一方、海辺という立地ながら、刺身などの生魚を使ったメニューがないのは少し意外だった。魚介類を売りにして観光客を呼ぶのではなく、手頃な価格と普段使いのメニューで地元客を相手にしているようだ。
海辺の食堂でありながら、あえて海鮮を前面に出さない。13:30頃でもこれだけ客が入っていることを考えると、地元で長く支持されている店なのだろう。こうした地元の人が普通に通う定食屋というところに、この店の魅力を感じた。
『まちなか総合案内所しらすな』 #

海沿いを歩いて散策し、『まちなか総合案内所しらすな』にも立ち寄った。
館内には、温泉むすめのキャラクターである、白浜 帆南美(しらはま ほなみ)の等身大パネルやタペストリーが飾られていた。さらに、他地域の温泉むすめグッズを集めた、いわゆる祭壇も設けられていた。こうした展示を見ると、南紀白浜温泉は温泉むすめにかなり力を入れている地域なのだなという印象を受けた。
まとめ #
南紀白浜温泉は、海辺の磯に湧く『崎の湯』で、海と一体化したような露天風呂を楽しめるのが大きな魅力だった。温泉だけでなく、海沿いを散策したり、地元客で賑わう『浜食堂』で手頃な定食を味わったりと、温泉街を歩きながら過ごせるのも良いところである。特に崎の湯は、温泉の匂いに潮風や潮の香りが加わり、一般的な温泉施設とは違った印象に残る入浴体験だった。
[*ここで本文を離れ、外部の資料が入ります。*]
Lemma add_loop_spec carry a : 0 <= carry <= 1 -> Forall limb a -> lv a + carry < 2 ^ (64 * Z.of_nat (length a)) ->
  exists a', add_loop carry a = Value a' /\ lv a' = lv a + carry /\ length a' = length a /\ Forall limb a'.
Proof.
  intros Hc Ha. revert carry Hc. induction Ha as [|v a Hv Ha IH]; intros carry Hc Hlt; cbn [add_loop].
  { cbn in Hlt. assert (carry = 0) as -> by lia. by exists []. }
  destruct (Z.eqb_spec carry 0) as [->|Hne].
  { exists (v :: a). split_and!; [done|lia|done|by constructor]. }
  assert (carry = 1) as -> by lia. rewrite carryingAdd_spec by (done || split; lia).
  pose proof (Z.div_mod (v + 1) (2 ^ 64) ltac:(lia)) as Hdm. pose proof (Z.mod_pos_bound (v + 1) (2 ^ 64) ltac:(lia)).
  unfold limb, digit in Hv. unfold lv in *. cbn [lval length] in *.
  replace (64 * Z.of_nat (S (length a))) with (64 + 64 * Z.of_nat (length a)) in Hlt by lia. rewrite Z.pow_add_r in Hlt by lia.
  destruct (IH ((v + 1) / 2 ^ 64)) as (a' & -> & E & Hl & Hf); [nia|nia|].
  exists ((v + 1) mod 2 ^ 64 :: a'). split_and!; [done| |by rewrite <-Hl|by constructor]. cbn [lval]. lia.
Qed.
(* ===== verification/SHAMapNodeID.v ===== *)
(** * Positions in the radix tree

    [SHAMapNodeID] (SHAMapNodeID.h/.cpp): the depth of a node and the
    leading nibbles of the keys below it.  A 256-bit key is a number below
    [2^256]; byte [i] of its big-endian representation is [key_byte]. *)

From S2P Require Import Prelude.

Local Open Scope N_scope.

Definition kLeafDepth : N := 64.
Definition kBranchFactor : nat := 16%nat.

Record SHAMapNodeID : Type := mkNodeID { depth_ : N; id_ : N }.

#[export] Instance SHAMapNodeID_eq_dec : EqDecision SHAMapNodeID.
Proof. solve_decision. Defined.

Definition rootID : SHAMapNodeID := mkNodeID 0 0.

Definition isRoot (nid : SHAMapNodeID) : bool := depth_ nid =? 0.

(** [hash.begin()[i]]. *)
Definition key_byte (key i : N) : N := N.land (N.shiftr key (8 * (31 - i))) 255.

(** [*(x.begin() + i) = v] on a byte that is zero so far. *)
Definition set_byte (x i v : N) : N := N.lor x (N.shiftl v (8 * (31 - i))).

(** The constructor of the table of masks: entries [2 j] and [2 j + 1]
    for each byte [j], then the full mask. *)
Definition masks : list N :=
  let fix go (n : nat) (j : N) (selector : N) : list N :=
    match n with
    | O => [selector]
    | S n => selector :: set_byte selector j 0xF0 :: go n (j + 1) (set_byte selector j 0xFF)
    end in
  go 32%nat 0 0.

Definition depthMask (depth : N) : N := nth (N.to_nat depth) masks 0.

Definition selectBranch (nid : SHAMapNodeID) (hash : N) : nat :=
  let branch := key_byte hash (depth_ nid / 2) in
  N.to_nat (if negb (N.land (depth_ nid) 1 =? 0) then N.land branch 0xf
            else N.shiftr branch 4).

Definition getChildNodeID (nid : SHAMapNodeID) (m : nat) : result SHAMapNodeID :=
  if kLeafDepth <=? depth_ nid then Throw "Request for child node ID"
  else if negb (id_ nid =? N.land (id_ nid) (depthMask (depth_ nid)))
  then Throw "Incorrect mask"
  else Ok (mkNodeID (depth_ nid + 1)
    (set_byte (id_ nid) (depth_ nid / 2)
       (if negb (N.land (depth_ nid) 1 =? 0) then N.of_nat m else N.shiftl (N.of_nat m) 4))).

Definition createID (depth key : N) : SHAMapNodeID :=
  mkNodeID depth (N.land key (depthMask depth)).

(** ** Nibbles *)

(** Nibble [d] of a key, most significant first. *)
Definition nib (key d : N) : N := N.land (N.shiftr key (4 * (63 - d))) 15.

Lemma nib_lt key d : nib key d < 16.
Proof.
  unfold nib. change 15 with (N.ones 4). rewrite N.land_ones. apply N.mod_lt. done.
Qed.

Lemma even_or_odd (d : N) : d = 2 * (d / 2) /\ N.land d 1 = 0 \/
  d = 2 * (d / 2) + 1 /\ N.land d 1 = 1.
Proof.
  assert (N.land d 1 = d mod 2) as -> by apply (N.land_ones d 1).
  generalize (N.div_mod d 2 ltac:(done)), (N.mod_lt d 2 ltac:(done)).
  generalize (d / 2), (d mod 2). intros q r. lia.
Qed.

(** The leading [d] nibbles of a key, as a number. *)
Definition pre (key d : N) : N := key / 16 ^ (64 - d).

Lemma nib_div key d : d < 64 -> nib key d = (key / 16 ^ (63 - d)) mod 16.
Proof.
  intros Hd. unfold nib. change 15 with (N.ones 4).
  rewrite N.land_ones, N.shiftr_div_pow2, N.pow_mul_r. done.
Qed.

Lemma pre_succ key d : d < 64 -> pre key (d + 1) = 16 * pre key d + nib key d.
Proof.
  intros Hd. rewrite nib_div by done. unfold pre.
  replace (64 - (d + 1)) with (63 - d) by lia.
  replace (64 - d) with (63 - d + 1) by lia.
  rewrite N.pow_add_r. change (16 ^ 1) with 16. rewrite <-N.Div0.div_div.
  apply N.div_mod. done.
Qed.

Lemma pre_0 key : key < 2 ^ 256 -> pre key 0 = 0.
Proof. intros Hk. apply N.div_small. done. Qed.

Lemma pre_64 key : pre key 64 = key.
Proof. apply N.div_1_r. Qed.

Lemma pre_lt k1 k2 d : pre k1 d < pre k2 d -> k1 < k2.
Proof.
  unfold pre. intros Hlt. destruct (N.lt_ge_cases k1 k2) as [|Hge]; [done|].
  pose proof (N.Div0.div_le_mono k2 k1 (16 ^ (64 - d)) Hge). lia.
Qed.

(** The branch the code selects is the nibble at the depth of the node. *)
Lemma selectBranch_nib d i key :
  d < 64 -> selectBranch (mkNodeID d i) key = N.to_nat (nib key d).
Proof.
  intros Hd. unfold selectBranch, key_byte, nib; simpl. f_equal.
  destruct (even_or_odd d) as [[E ->]|[E ->]]; simpl; apply N.bits_inj; intros n.
  - rewrite N.shiftr_spec', !N.land_spec, !N.shiftr_spec'.
    replace (n + 4 + 8 * (31 - d / 2)) with (n + 4 * (63 - d)) by lia.
    f_equal. change 255 with (N.ones 8). change 15 with (N.ones 4).
    destruct (N.lt_ge_cases n 4).
    + rewrite !N.ones_spec_low by lia. done.
    + rewrite !N.ones_spec_high by lia. done.
  - rewrite !N.land_spec, !N.shiftr_spec'.
    replace (n + 8 * (31 - d / 2)) with (n + 4 * (63 - d)) by lia.
    rewrite <-andb_assoc. f_equal. change 255 with (N.ones 8). change 15 with (N.ones 4).
    destruct (N.lt_ge_cases n 4).
    + rewrite !N.ones_spec_low by lia. done.
    + rewrite (N.ones_spec_high 4) by lia. apply andb_false_r.
Qed.

Lemma selectBranch_lt d i key : d < 64 -> (selectBranch (mkNodeID d i) key < 16)%nat.
Proof. intros Hd. rewrite selectBranch_nib by done. pose proof (nib_lt key d). lia. Qed.

(** ** Masks *)

Lemma depthMask_spec d :
  d <= 64 -> depthMask d = N.shiftl (N.ones (4 * d)) (256 - 4 * d).
Proof.
  intros Hd.
  assert (forallb (fun n => depthMask (N.of_nat n) =?
    N.shiftl (N.ones (4 * N.of_nat n)) (256 - 4 * N.of_nat n)) (seq 0 65) = true) as Hall
    by (vm_compute; reflexivity).
  rewrite forallb_forall in Hall. specialize (Hall (N.to_nat d)).
  rewrite N2Nat.id in Hall. apply N.eqb_eq, Hall, in_seq. lia.
Qed.

Lemma depthMask_testbit d n :
  d <= 64 -> N.testbit (depthMask d) n = (256 - 4 * d <=? n) && (n <? 256).
Proof.
  intros Hd. rewrite depthMask_spec by done.
  destruct (N.leb_spec (256 - 4 * d) n).
  - rewrite N.shiftl_spec_high' by done. destruct (N.ltb_spec n 256).
    + apply N.ones_spec_low. lia.
    + apply N.ones_spec_high. lia.
  - by apply N.shiftl_spec_low.
Qed.

(** The identifier has no bits below its depth: what [getChildNodeID]
    checks before it extends it. *)
Definition masked (nid : SHAMapNodeID) : Prop :=
  depth_ nid <= 64 /\ id_ nid = N.land (id_ nid) (depthMask (depth_ nid)).

Lemma masked_root : masked rootID.
Proof. done. Qed.

(** The nibble [getChildNodeID] sets. *)
Lemma child_nibble (d : N) (m : N) :
  d < 64 ->
  N.shiftl (if negb (N.land d 1 =? 0) then m else N.shiftl m 4) (8 * (31 - d / 2)) =
  N.shiftl m (4 * (63 - d)).
Proof.
  intros Hd. destruct (even_or_odd d) as [[E ->]|[E ->]]; simpl.
  - rewrite N.shiftl_shiftl. f_equal. lia.
  - f_equal. lia.
Qed.

Lemma nibble_masked (d m : N) :
  d < 64 -> m < 16 ->
  N.land (N.shiftl m (4 * (63 - d))) (depthMask (d + 1)) = N.shiftl m (4 * (63 - d)).
Proof.
  intros Hd Hm. apply N.bits_inj. intros n.
  rewrite N.land_spec, depthMask_testbit by lia.
  destruct (N.lt_ge_cases n (4 * (63 - d))).
  - by rewrite N.shiftl_spec_low.
  - rewrite N.shiftl_spec_high' by done.
    destruct (N.lt_ge_cases (n - 4 * (63 - d)) 4).
    + rewrite (proj2 (N.leb_le _ _)), (proj2 (N.ltb_lt _ _)) by lia. apply andb_true_r.
    + assert (N.testbit m (n - 4 * (63 - d)) = false) as ->; [|done].
      destruct (N.eq_dec m 0) as [->|]; [apply N.bits_0|].
      apply N.bits_above_log2. assert (N.log2 m < 4); [|lia].
      apply N.log2_lt_pow2; [lia|done].
Qed.

Lemma mask_weaken (d x : N) :
  d < 64 -> x = N.land x (depthMask d) -> N.land x (depthMask (d + 1)) = x.
Proof.
  intros Hd ->. apply N.bits_inj. intros n. rewrite !N.land_spec, !depthMask_testbit by lia.
  destruct (N.testbit x n); [|done]. simpl.
  destruct (N.leb_spec (256 - 4 * d) n), (N.leb_spec (256 - 4 * (d + 1)) n),
    (N.ltb_spec n 256); try done; lia.
Qed.

Lemma getChildNodeID_Ok nid m :
  masked nid -> depth_ nid < 64 -> (m < 16)%nat ->
  exists nid', getChildNodeID nid m = Ok nid' /\ masked nid' /\ depth_ nid' = depth_ nid + 1.
Proof.
  intros [Hd Hid] Hlt Hm. unfold getChildNodeID.
  rewrite (proj2 (N.leb_gt _ _)) by done.
  rewrite <-Hid, N.eqb_refl; simpl. eexists. split; [done|].
  split; [|done]. split; simpl; [lia|]. unfold set_byte.
  rewrite child_nibble by done.
  rewrite N.land_lor_distr_l, nibble_masked by lia.
  by rewrite mask_weaken.
Qed.

(** Descending along a key visits the identifiers [createID] names. *)
Lemma createID_child d key :
  d < 64 ->
  getChildNodeID (createID d key) (selectBranch (createID d key) key) =
  Ok (createID (d + 1) key).
Proof.
  intros Hd. unfold getChildNodeID, createID; simpl.
  rewrite (proj2 (N.leb_gt _ _)) by done.
  assert (N.land (N.land key (depthMask d)) (depthMask d) = N.land key (depthMask d)) as ->.
  { by rewrite <-N.land_assoc, N.land_diag. }
  rewrite N.eqb_refl; simpl. do 2 f_equal.
  rewrite selectBranch_nib, N2Nat.id by done. unfold set_byte.
  rewrite child_nibble by done. apply N.bits_inj. intros n.
  rewrite N.lor_spec, !N.land_spec, !depthMask_testbit by lia.
  destruct (N.lt_ge_cases n (4 * (63 - d))).
  - rewrite N.shiftl_spec_low by done.
    rewrite !(proj2 (N.leb_gt _ _)) by lia. simpl. by rewrite andb_false_r.
  - rewrite N.shiftl_spec_high' by done. unfold nib.
    rewrite N.land_spec, N.shiftr_spec'.
    replace (n - 4 * (63 - d) + 4 * (63 - d)) with n by lia.
    rewrite (proj2 (N.leb_le (256 - 4 * (d + 1)) n)) by lia. change 15 with (N.ones 4).
    destruct (N.testbit key n); [|done]. cbn [andb].
    destruct (N.leb_spec (256 - 4 * d) n), (N.ltb_spec n 256); cbn [andb orb];
      try done; try lia.
    + apply N.ones_spec_high. lia.
    + apply N.ones_spec_low. lia.
Qed.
そのため、設備の充実した大型施設よりも、海辺ならではのロケーションや昔ながらの温泉情緒を楽しみたい人におすすめしたい。南紀白浜を観光するなら、崎の湯で温泉に入り、海沿いを散策して、浜食堂のような地元の店で食事をする過ごし方がよく合う。温泉むすめが好きなら、まちなか総合案内所しらすなにも立ち寄ってみるとよいだろう。